We Need to Do 43 Million Batch Inserts a Day. Since DB2 Is So Slow, Maybe We D Better

This session provides examples of how to do DB2 performance forecasting. Quick techniques for developing “ball park” estimates based on DB2 access paths are stressed. Formulas from IBM “red books,” presentations by Santa Teresa’s DB2 performance specialist Akira Shibamiya plus the output of IBM’s DB2 Estimator are included. With these basics, approximations can be made quickly for on-line transactions, batch and utilities. This paper provides a comprehensive bibliography and acts as the foundation for deeper analysis using statistical techniques and the DB2 Estimator® for more complex applications.

The techniques illustrated and opinions expressed are those of the author. The information contained in this document has not been submitted to any formal review and is distributed on an "as-is" basis without any warranty either expressed or implied. The use of this information or the implementation of any of these techniques or suggestions is a DB2 installation's responsibility and depends on that installation's ability to evaluate and integrate them into their operational environment. While the material may have been reviewed for accuracy in a specific situation, there is no guarantee that the same or similar results can or will be obtained elsewhere. Installations attempting to adapt this material to their own environments do so at their own risk.

Questions on DB2 performance typically occur when discussing new applications, at design sessions, when observing prototypes and after periods of heavy stress on a system. They are usually expressed with little quantitative foundation and are generally pessimistic. Examples--heard during a single month--include:

“We need to do 43 million batch INSERTs a day. Since DB2 is so slow, maybe we’d better use VSAM.”

“The new proposed application is estimated to perform 20 million SQL statements a day. None of our other applications comes anywhere near that. Is this feasible?”

”What kinds of SQL statements are you talking about?”

“Don’t know, but 20 million...!!”

“Nightly batch has to be done in six hours, but our forecasting tool says it will take over fifty! It sounds like we’re trying to do the impossible.”
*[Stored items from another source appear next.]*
(* ===== verification/Umalloc.v ===== *)
(** * umalloc.c: the user-level memory allocator

    Kernighan and Ritchie's allocator.  Memory is addressed in units of
    [sizeof(Header)] bytes; a header is the pair of its [ptr], the unit address
    of the next free block, and its [size], in units with the header.  The free
    blocks form a circular list ordered by address, which the static header
    [base] is part of.  [sbrk] is the system call. *)

From S2P Require Import Prelude.

Record header := mk_header { h_ptr : Z; h_size : Z }.
#[export] Instance eta_header : Settable header := λ r, mk_header (h_ptr r) (h_size r).

(** The allocator's memory: the header at each unit, [base], [freep] (0 is the
    null pointer) and the end of the heap, in units. *)
Record heap := mk_heap {
  hmem : gmap Z header;
  h_base : Z;
  freep : Z;
  brk : Z
}.
#[export] Instance eta_heap : Settable heap := λ r,
  mk_heap (hmem r) (h_base r) (freep r) (brk r).

Abbreviation H := (M heap) (only parsing).

Definition hget (p : Z) : H header := λ s, Ok (default (mk_header 0 0) (hmem s !! p)) s.
Definition hput (p : Z) (f : header → header) : H unit := λ s,
  Ok tt (s <| hmem ::= λ m, <[p := f (default (mk_header 0 0) (m !! p))]> m |>).
Definition get_freep : H Z := mgets freep.
Definition set_freep (p : Z) : H unit := mmod (λ s, s <| freep := p |>).

(** [for(p = freep; !(bp > p && bp < p->s.ptr); p = p->s.ptr) if(p >= p->s.ptr
    && (bp > p || bp < p->s.ptr)) break;] *)
Fixpoint free_find (fuel : nat) (bp p : Z) : H Z :=
  h ← hget p;
  let q := h_ptr h in
  if (bp >? p) && (bp <? q) then mret p
  else if (p >=? q) && ((bp >? p) || (bp <? q)) then mret p
  else match fuel with
       | O => mstop OutOfFuel
       | S f => free_find f bp q
       end.

(** [fuel] bounds the number of blocks of the list. *)
Definition free (fuel : nat) (ap : Z) : H unit :=
  let bp := ap - 1 in
  p ← get_freep;
  p ← free_find fuel bp p;
  hb ← hget bp;
  hp ← hget p;
  let q := h_ptr hp in
  (if bp + h_size hb =? q then
     hq ← hget q;
     hput bp (λ h, h <| h_size ::= λ n, u32 (n + h_size hq) |>) ;;
     hq ← hget q;
     hput bp (λ h, h <| h_ptr := h_ptr hq |>)
   else hput bp (λ h, h <| h_ptr := q |>)) ;;
  hp ← hget p;
  (if p + h_size hp =? bp then
     hb ← hget bp;
     hput p (λ h, h <| h_size ::= λ n, u32 (n + h_size hb) |>) ;;
     hb ← hget bp;
     hput p (λ h, h <| h_ptr := h_ptr hb |>)
   else hput p (λ h, h <| h_ptr := bp |>)) ;;
  set_freep p.

Section malloc.
  (** [sbrk(n)]: the old end of the heap, or -1; [n] is in units. *)
  Context (sbrk : Z → H Z).

(** [None] is the null pointer. *)
Definition morecore (fuel : nat) (nu : Z) : H (option Z) :=
  let nu := if nu <? 4096 then 4096 else nu in
  p ← sbrk nu;
  if p =? -1 then mret None else
  hput p (λ h, h <| h_size := nu |>) ;;
  free fuel (p + 1) ;;
  r ← get_freep;
  mret (Some r).

(** The [for] loop of [malloc] at block [p], whose predecessor is [prevp]. *)
Fixpoint malloc_loop (fuel : nat) (nunits prevp p : Z) : H (option Z) :=
  h ← hget p;
  if h_size h >=? nunits then
    r ← (if h_size h =? nunits then
           hput prevp (λ x, x <| h_ptr := h_ptr h |>) ;; mret p
         else
           hput p (λ x, x <| h_size ::= λ n, u32 (n - nunits) |>) ;;
           h ← hget p;
           let p := p + h_size h in
           hput p (λ x, x <| h_size := nunits |>) ;;
           mret p);
    set_freep prevp ;;
    mret (Some (r + 1))
  else
    match fuel with
    | O => mstop OutOfFuel
    | S f =>
        fp ← get_freep;
        if p =? fp then
          r ← morecore fuel nunits;
          match r with
          | None => mret None
          | Some p => h ← hget p; malloc_loop f nunits p (h_ptr h)
          end
        else malloc_loop f nunits p (h_ptr h)
    end.

(** [nunits = (nbytes + sizeof(Header) - 1)/sizeof(Header) + 1]. *)
Definition units (nbytes : Z) : Z := u32 ((nbytes + 16 - 1) / 16 + 1).

Definition malloc (fuel : nat) (nbytes : Z) : H (option Z) :=
  let nunits := units nbytes in
  fp ← get_freep;
  prevp ← (if fp =? 0 then
             base ← mgets h_base;
             hput base (λ h, h <| h_ptr := base |>) ;;
             set_freep base ;;
             hput base (λ h, h <| h_size := 0 |>) ;;
             mret base
           else mret fp);
  h ← hget prevp;
  malloc_loop fuel nunits prevp (h_ptr h).
End malloc.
Every designer working with DB2 benefits from learning how DB2 works and what the key factors are. All that is needed is knowledge of how the application is supposed to work, an awareness of disk and processor speeds and DB2 access paths. From then on, the mathematics involves nothing more than simple algebra and basic probability theory. Quick estimates can be done on a calculator but it is far easier to use a spreadsheet or IBM’s DB2 Estimator.

This capability is the designer’s “ticket to the ball park”--a way to make “ball park” estimates of the time DB2 will use to perform their application.

IBM has produced a great deal of literature on DB2 performance forecasting in addition to the DB2 Estimator for Windows package. A comprehensive bibliography is listed at the end of this paper. IBM’s most recent red book for DB2 forecasting, “DB2 V2.3 Nondistributed Performance Topics”, includes numerous formulas. More recent material is included in the proceedings of the IBM DB2 Technical Conferences, the International DB2 Users Group (IDUG) and the SHARE user group.

This chart lists formulas from the IBM DB2 Technical Conference proceedings which have been converted to produce path length estimates rather than the original which gave milliseconds. This permits tailoring the output to a specific target machine by dividing the total application path length by the MIPS (million instructions per second) capacity of the complex.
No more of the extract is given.